Estoy horrorizado. Sí, sí. Es el sentimiento que me acompaña desde que el estado de alarma dejó de operar en este país y pasamos a ser de nuevo ciudadanos libres y, sobre todo, supuestamente responsables. Pero no, qué va: los días transcurridos desde que nos dijeron que teníamos que cuidarnos a nosotros mismos y, de manera muy especial, mirar también por el resto de la tribu, se han convertido en lo que algunos veníamos anticipando: el regreso a la ley de la selva, a centrarse en uno mismo y que se fastidien (por no decir lo que ahora mismo están pensando) los demás; en definitiva, la vuelta a una nueva normalidad, que nadie sabe lo que es, tejida con conductas egoístas, incívicas e insolidarias. No me cansaré de repetirlo: el bienestar individual depende del bienestar de los demás. Si yo no te cuido, no puedo esperar que los demás me cuiden. Y viceversa. Somos seres sociales que dependemos los unos de los otros, para lo bueno, lo malo y lo regular. Pero algunos no lo entienden y se lo pasan por el arco del triunfo.

Estoy horrorizado también con algunas de las conversaciones que últimamente estoy escuchando en las barras de los bares, en las colas de la pescadería o comprando el pan, por citar solamente tres ámbitos donde se puede tomar el pulso de la gente. Aquí van tres comentarios muy significativos: "Y ahora dicen que van a compensar económicamente a los sanitarios con una paga extra. No hay derecho. Han realizado su trabajo y encima quieren más", "Y seguro que nos van a subir los impuestos para pagar el salario mínimo vital que van a recibir esa legión de personas que no quieren trabajar. Qué morro tienen", "Esta pandemia se acababa rápidamente dejando que cada uno se las apañe como pueda". Son tres joyas escuchadas durante los últimos días en esos escenarios de la vida cotidiana que comentaba más arriba.

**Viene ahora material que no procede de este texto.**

(** Ticks and lots of the test pair. *)
Lemma ticks_ok (t : u64) : t < 1000 →
  ∃ p, debug_mul (u_cast 128 t) (nzval test_tick_size) = Done p ∧ uval p = 100 * t.
Proof.
  intros Ht. pose proof (uint_range t). assert (Hc : uval (u_cast 128 t) = t) by (apply mk_uint_small; cbn; lia).
  eexists. rewrite debug_mul_ok; rewrite Hc; change (uval (nzval test_tick_size)) with 100; [|cbn; lia].
  split; [done|]. rewrite mk_uint_small by (cbn; lia). lia.
Qed.
Lemma lots_ok (q : u64) : q < 1000 →
  ∃ v, debug_mul q (nzval test_lot_size) = Done v ∧ qval (from_u64 v) = 1000000 * q.
Proof.
  intros Hq. pose proof (uint_range q). eexists.
  rewrite debug_mul_ok; change (uval (nzval test_lot_size)) with 1000000; [|cbn; lia].
  split; [done|]. rewrite qval_from_u64, mk_uint_small by (cbn; lia). lia.
Qed.

(** A price of some ticks and a quantity of some lots. *)
Definition aligned (price : Price) (quantity : Quantity) : Prop :=
  ∃ t q, 1 ≤ t < 1000 ∧ 1 ≤ q < 1000 ∧ uval price = 100 * t ∧ qval quantity = 1000000 * q.
Lemma aligned_valid price quantity : aligned price quantity → valid_order test_order_book price quantity.
Proof.
  intros (t & q & Ht & Hq & Ep & Eq). unfold valid_order. rewrite Ep, Eq.
  change (uval (nzval (ob_tick_size test_order_book))) with 100.
  change (uval (nzval (ob_lot_size test_order_book))) with 1000000.
  rewrite (Z.mul_comm 100), (Z.mul_comm 1000000), !Z.mod_mul by lia. lia.
Qed.

Section orders.
Context `{Proptest}.

Lemma draws_side : draws arb_side.
Proof. apply always_oneof. repeat constructor; by apply always_just. Qed.
Lemma draws_tif : draws arb_time_in_force.
Proof. apply always_oneof. repeat constructor; by apply always_just. Qed.

Lemma pending_order_aligned : always (λ po, aligned (po_price po) (po_quantity po)) arb_pending_order.
Proof.
  unfold arb_pending_order. eapply always_map.
  { repeat apply always_tuple; [apply draws_side|apply always_u64_range; lia..|apply draws_tif]. }
  intros [[[side t] q] tif] [[[_ Ht] Hq] _]. cbn [fst snd] in *.
  destruct (ticks_ok t ltac:(lia)) as (p & -> & Ep), (lots_ok q ltac:(lia)) as (v & -> & Eq). cbn [ebind].
  eexists. split; [done|]. exists t, q. cbn. split_and!; done || lia.
Qed.

(** One side of a spread: good till canceled, at a price in ticks from [lo] below [hi]. *)
Definition within (side : Side) (lo hi : Z) (po : PendingOrder) : Prop :=
  po_side po = side ∧ po_tif po = GoodTilCanceled ∧ aligned (po_price po) (po_quantity po) ∧
  100 * lo ≤ po_price po < 100 * hi.

Lemma aligned_order_within side lo hi (pq : u64 * u64) :
  1 ≤ lo → hi ≤ 1000 → lo ≤ pq.1 < hi → 1 ≤ pq.2 < 100 →
  ∃ po, aligned_order side pq = Done po ∧ within side lo hi po.
Proof.
  destruct pq as [t q]. cbn [fst snd]. intros Hlo Hhi Ht Hq. unfold aligned_order. cbn [fst snd].
  destruct (ticks_ok t ltac:(lia)) as (p & -> & Ep), (lots_ok q ltac:(lia)) as (v & -> & Eq). cbn [ebind].
  eexists. split; [done|]. unfold within. cbn. split_and!; try done; try lia.
  exists t, q. split_and!; done || lia.
Qed.

Lemma around_mid (mid max : u64) :
  2 ≤ mid → mid + 1 < max → max ≤ 1000 →
  ∃ st, arb_pending_order_around_mid mid max = Done st ∧
    always (λ po, within Buy 1 mid po ∨ within Sell (mid + 1) max po) st.
Proof.
  intros Hmid Hmax Hle. unfold arb_pending_order_around_mid.
  assert (E : debug_add mid (lit 1) = Done (mk_uint 64 (mid + 1))).
  { unfold debug_add, u_checked_add. change (uval (lit (w := 64) 1)) with 1.
    rewrite (proj2 (checked_Some (mid + 1) (mk_uint 64 (mid + 1)))); [done|]. apply mk_uint_small.
    pose proof (uint_range mid). cbn in *. lia. }
  rewrite E. cbn [ebind]. eexists. split; [done|].
  assert (Em : uval (mk_uint 64 (mid + 1)) = mid + 1)
    by (pose proof (uint_range mid); apply mk_uint_small; cbn in *; lia).
  apply always_oneof. repeat constructor; (eapply always_map;
    [apply always_tuple; [apply always_range|apply always_u64_range; lia]|]).
  - change (uval (lit (w := 64) 1)) with 1. lia.
  - intros pq [H1 H2]. change (uval (lit (w := 64) 1)) with 1 in H1.
    destruct (aligned_order_within Buy 1 mid pq) as (po & -> & Hpo); [lia..|]. eauto.
  - rewrite Em. lia.
  - intros pq [H1 H2]. rewrite Em in H1.
    destruct (aligned_order_within Sell (mid + 1) max pq) as (po & -> & Hpo); [lia..|]. eauto.
Qed.

(** Orders on either side of a price in between. *)
Definition spread (pos : list PendingOrder) : Prop :=
  Forall (λ po, po_tif po = GoodTilCanceled ∧ aligned (po_price po) (po_quantity po)) pos ∧
  ∀ bid ask, bid ∈ pos → ask ∈ pos → po_side bid = Buy → po_side ask = Sell → po_price bid < po_price ask.

Lemma within_spread (mid max : Z) pos :
  Forall (λ po, within Buy 1 mid po ∨ within Sell (mid + 1) max po) pos → spread pos.
Proof.
  intros Hpos. split.
  - eapply Forall_impl; [exact Hpos|]. intros po [(_ & Ht & Ha & _)|(_ & Ht & Ha & _)]; done.
  - rewrite Forall_forall in Hpos. intros bid ask Hb Ha Eb Ea.
    destruct (Hpos bid Hb) as [(_ & _ & _ & H1)|(E & _)], (Hpos ask Ha) as [(E' & _)|(_ & _ & _ & H2)];
      try congruence. lia.
Qed.

Lemma non_matching_spread : always (λ pos, (length pos ≤ 29)%nat ∧ spread pos) arb_non_matching_orders.
Proof.
  unfold arb_non_matching_orders. eapply always_flat_map; [apply always_u64_range; lia|].
  intros mid Hmid. cbv beta in Hmid.
  destruct (around_mid mid (lit 1000)) as (st & -> & Hst); [change (uval (lit (w := 64) 1000)) with 1000; lia..|].
  cbn [ebind]. eexists. split; [done|].
  eapply always_weaken; [apply always_vec; [lia|exact Hst]|].
  intros pos [Hlen Hpos]. split; [lia|]. by eapply within_spread.
Qed.

(** The orders submitted to a book, and one round over them. *)
Definition submit_all (book : OrderBook) (pos : list PendingOrder) : exec OrderBook :=
  exec_fold (λ book po, add_pending_order book (into_order po (ob_next_seq book))) book pos.
Definition rest_all (pos : list PendingOrder) : exec (MatchingOutput * OrderBook) :=
  let! book := submit_all test_order_book pos in
  process_pending_orders book (pending_order_seqs book).

Lemma submit_all_ok pos b :
  book_inv b → Forall (λ po, valid_order b (po_price po) (po_quantity po)) pos →
  seqZ (ob_next_seq b) + Z.of_nat (length pos) < uint_max 64 →
  ∃ b' os, submit_all b pos = Done b' ∧ book_inv b' ∧ ob_pending_orders b' = ob_pending_orders b ++ os ∧
    Forall2 same_terms pos os ∧ (∀ side, side_list b' side = side_list b side) ∧
    ob_filled_orders b' = ob_filled_orders b ∧ ob_next_fill b' = ob_next_fill b.
Proof.
  intros Hb Hv. revert b Hb Hv. induction pos as [|po pos IH]; intros b Hb Hv Hn.
  { exists b, []. rewrite app_nil_r. split_and!; done || constructor. }
  apply Forall_cons in Hv as [Hpo Hv]. cbn [length] in Hn. unfold submit_all. cbn [exec_fold].
  destruct (add_pending_order_spec b (into_order po (ob_next_seq b)) Hb Hpo eq_refl ltac:(lia))
    as (next & -> & En & Hb'). cbn [ebind].
  destruct (IH _ Hb') as (b' & os & E & Hi & Ep & Hos & Hs & Hf & Hx); [exact Hv|cbn; lia|].
  exists b', (into_order po (ob_next_seq b) :: os). split_and!; [exact E|exact Hi| |by constructor| |done..].
  - rewrite Ep. cbn. by rewrite <- app_assoc.
  - intros side. rewrite Hs. by destruct side.
Qed.

Lemma spread_no_crossing b pos os :
  (∀ side, side_list b side = []) → spread pos → Forall2 same_terms pos os → no_cross b os.
Proof.
  intros Hempty [Hg Hc] Hos.
  assert (Hterms : ∀ o, o ∈ os → ∃ po, po ∈ pos ∧ po_tif po = GoodTilCanceled ∧ same_terms po o).
  { intros o Ho. rewrite Forall_forall in Hg. apply list_elem_of_lookup in Ho as [i Ho].
    destruct (Forall2_lookup_r _ _ _ _ _ Hos Ho) as (po & Hpo & Hst).
    apply list_elem_of_lookup_2 in Hpo. exists po. split_and!; [done|by apply Hg|done]. }
  split.
  - intros o Ho. destruct (Hterms o Ho) as (po & _ & Ht & (_ & _ & _ & ->)%same_terms_fields). done.
  - intros o x _. rewrite Hempty. by intros ?%not_elem_of_nil.
  - intros o o' Ho Ho' Es.
    destruct (Hterms o Ho) as (po & Hpo & _ & (E1 & E2 & _)%same_terms_fields),
      (Hterms o' Ho') as (po' & Hpo' & _ & (E1' & E2' & _)%same_terms_fields).
    rewrite E1, E1' in Es. rewrite E1, E2, E2'. destruct (po_side po) eqn:E; cbn in *.
    + apply Z.ltb_lt. by apply Hc.
    + apply Z.ltb_lt. by apply Hc.
Qed.

Lemma spread_rests pos :
  (length pos ≤ 29)%nat → spread pos →
  ∃ out b, rest_all pos = Done (out, b) ∧ mo_fills out = [] ∧ ob_pending_orders b = [] ∧
    ∀ side, length (side_list b side) = length (filter (λ po, po_side po = side) pos).
Proof.
  intros Hlen Hs. unfold rest_all.
  assert (He : ∀ side, side_list test_order_book side = []) by (intros []; done).
  destruct (submit_all_ok pos test_order_book) as (b1 & os & -> & Hb1 & Ep & Hos & Hsides & Hf & Hx).
  - apply book_new_inv.
  - destruct Hs as [Hg _]. eapply Forall_impl; [exact Hg|]. intros po [_ Ha]. by apply aligned_valid.
  - change (seqZ (ob_next_seq test_order_book)) with 0. change (uint_max 64) with (2 ^ 64 - 1). lia.
  - cbn [ebind]. change (ob_pending_orders test_order_book) with (@nil Order) in Ep. cbn [app] in Ep.
    pose proof (Forall2_length _ _ _ Hos) as Ll.
    assert (Hcount : resting_count b1 = 0%nat).
    { unfold resting_count. pose proof (Hsides Buy) as E1. pose proof (Hsides Sell) as E2.
      rewrite He in E1, E2. cbn in E1, E2. by rewrite E1, E2. }
    destruct (quiet_round b1 Hb1) as (out & b2 & E & [_ Hp _ _ _ Hfl Hr]).
    + by rewrite Hf.
    + rewrite Ep. eapply spread_no_crossing; [|done..]. intros side. by rewrite Hsides.
    + rewrite Hx, Hcount, Ep. change (seqZ (ob_next_fill test_order_book)) with 0.
      change (uint_max 64) with (2 ^ 64 - 1). lia.
    + exists out, b2. split_and!; try done. intros side. rewrite Hr, length_app, Hsides, He, Ep, Nat.add_0_r.
      unfold orders_of. rewrite length_fmap. clear -Hos. induction Hos as [|po o pos os Hst _ IH]; [done|].
      rewrite !filter_cons. destruct (same_terms_fields _ _ Hst) as (-> & _). case_decide; cbn; lia.
Qed.
End orders.

(** *** Fills and rounds *)

Section rounds.
Context `{Proptest}.

(** A fill of the numbered orders, at a price the taker accepts. *)
Definition fair_fill (index : Z) (f : Fill) : Prop :=
  seqZ (fill_seq f) = index ∧ seqZ (taker_order_seq f) = 2 * index ∧
  seqZ (maker_order_seq f) = 2 * index + 1 ∧
  aligned (taker_price f) (fill_quantity f) ∧ aligned (maker_price f) (fill_quantity f) ∧
  match taker_side f with
  | Buy => maker_price f ≤ taker_price f
  | Sell => taker_price f ≤ maker_price f
  end.

Lemma twice_ok (index : u64) : index < 2 ^ 63 →
  debug_mul (lit 2) index = Done (mk_uint 64 (2 * index)) ∧
  debug_add (mk_uint 64 (2 * index)) (lit 1) = Done (mk_uint 64 (2 * index + 1)) ∧
  uval (mk_uint 64 (2 * index)) = 2 * index ∧ uval (mk_uint 64 (2 * index + 1)) = 2 * index + 1.
Proof.
  intros Hi. pose proof (uint_range index).
  assert (E1 : uval (mk_uint 64 (2 * index)) = 2 * index) by (apply mk_uint_small; cbn; lia).
  assert (E2 : uval (mk_uint 64 (2 * index + 1)) = 2 * index + 1) by (apply mk_uint_small; cbn; lia).
  split_and!; [|unfold debug_add, u_checked_add|done..].
  - rewrite debug_mul_ok by (change (uval (lit (w := 64) 2)) with 2; cbn; lia).
    by change (uval (lit (w := 64) 2)) with 2.
  - rewrite E1. change (uval (lit (w := 64) 1)) with 1. by rewrite (proj2 (checked_Some _ _) E2).
Qed.

Lemma fill_fair (index : u64) : index < 2 ^ 63 → always (fair_fill index) (arb_fill index).
Proof.
  intros Hi. destruct (twice_ok index Hi) as (M & A & V1 & V2). unfold arb_fill. eapply always_map.
  { repeat apply always_tuple; [apply draws_bool|apply always_u64_range; lia..]. }
  intros [[[is_buy pa] pb] q] [[[_ Ha] Hb] Hq]. cbn [fst snd] in *.
  set (hi := if pa <=? pb then pb else pa). set (lo := if pa <=? pb then pa else pb).
  assert (Hl : 1 ≤ lo ∧ lo ≤ hi ∧ hi < 100) by (unfold lo, hi; destruct (Z.leb_spec pa pb); lia).
  destruct (ticks_ok hi ltac:(lia)) as (ph & -> & Eh), (ticks_ok lo ltac:(lia)) as (pl & -> & El),
    (lots_ok q ltac:(lia)) as (v & -> & Eq). cbn [ebind].
  assert (Gh : aligned ph (from_u64 v)) by (exists hi, q; split_and!; done || lia).
  assert (Gl : aligned pl (from_u64 v)) by (exists lo, q; split_and!; done || lia).
  destruct is_buy; rewrite M; cbn [ebind]; rewrite A; cbn [ebind]; (eexists; split; [done|]);
    (split_and!; [done|exact V1|exact V2|done|done|cbn; lia]).
Qed.

Lemma removed_aligned : always (λ r, aligned (ro_price r) (ro_remaining r)) arb_removed_order.
Proof.
  unfold arb_removed_order. eapply always_map.
  { repeat apply always_tuple; [apply draws_side|apply always_u64_range; lia..]. }
  intros [[side t] q] [[_ Ht] Hq]. cbn [fst snd] in *.
  destruct (ticks_ok t ltac:(lia)) as (p & -> & Ep), (lots_ok q ltac:(lia)) as (v & -> & Eq). cbn [ebind].
  eexists. split; [done|]. exists t, q. cbn. split_and!; done || lia.
Qed.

Manifestaciones de individuos profundamente egoístas, que desconocen el verdadero significado de la solidaridad y que están faltos de una de las virtudes que deberían acompañarnos a todas las personas de bien: la compasión.

Y estoy horrorizado por el silencio cómplice de quienes observan conductas egoístas, incívicas e insolidarias y, en vez de ser valientes, prefieren no meterse en líos. Olvidamos, sin embargo, que quienes más podemos influir en los demás, ya sean nuestros hijos, familiares o amigos, somos nosotros mismos, no los políticos de turno. Por mucho que nos digan lo que tenemos que hacer, no se hará sin la complicidad del conjunto de la tribu, a no ser, claro está, que las fuerzas del orden nos obliguen a realizarlo. Por eso debemos ser buenos ciudadanos, que es tanto como ser cómplices para buscar soluciones a los problemas que nos afectan a todos. Y no debemos serlo únicamente con bonitas palabras. Debemos predicar con el ejemplo. Y si hay que decirle a alguien a la cara que es un mal ciudadanos, se le dice. Con educación, no vaya a ser que uno reciba a cambio lo que menos se espera. Y si no es posible, se me ocurre una alternativa: marcharse a una isla desierta y empezar de cero. Yo, ya les adelanto, me lo estoy pensando.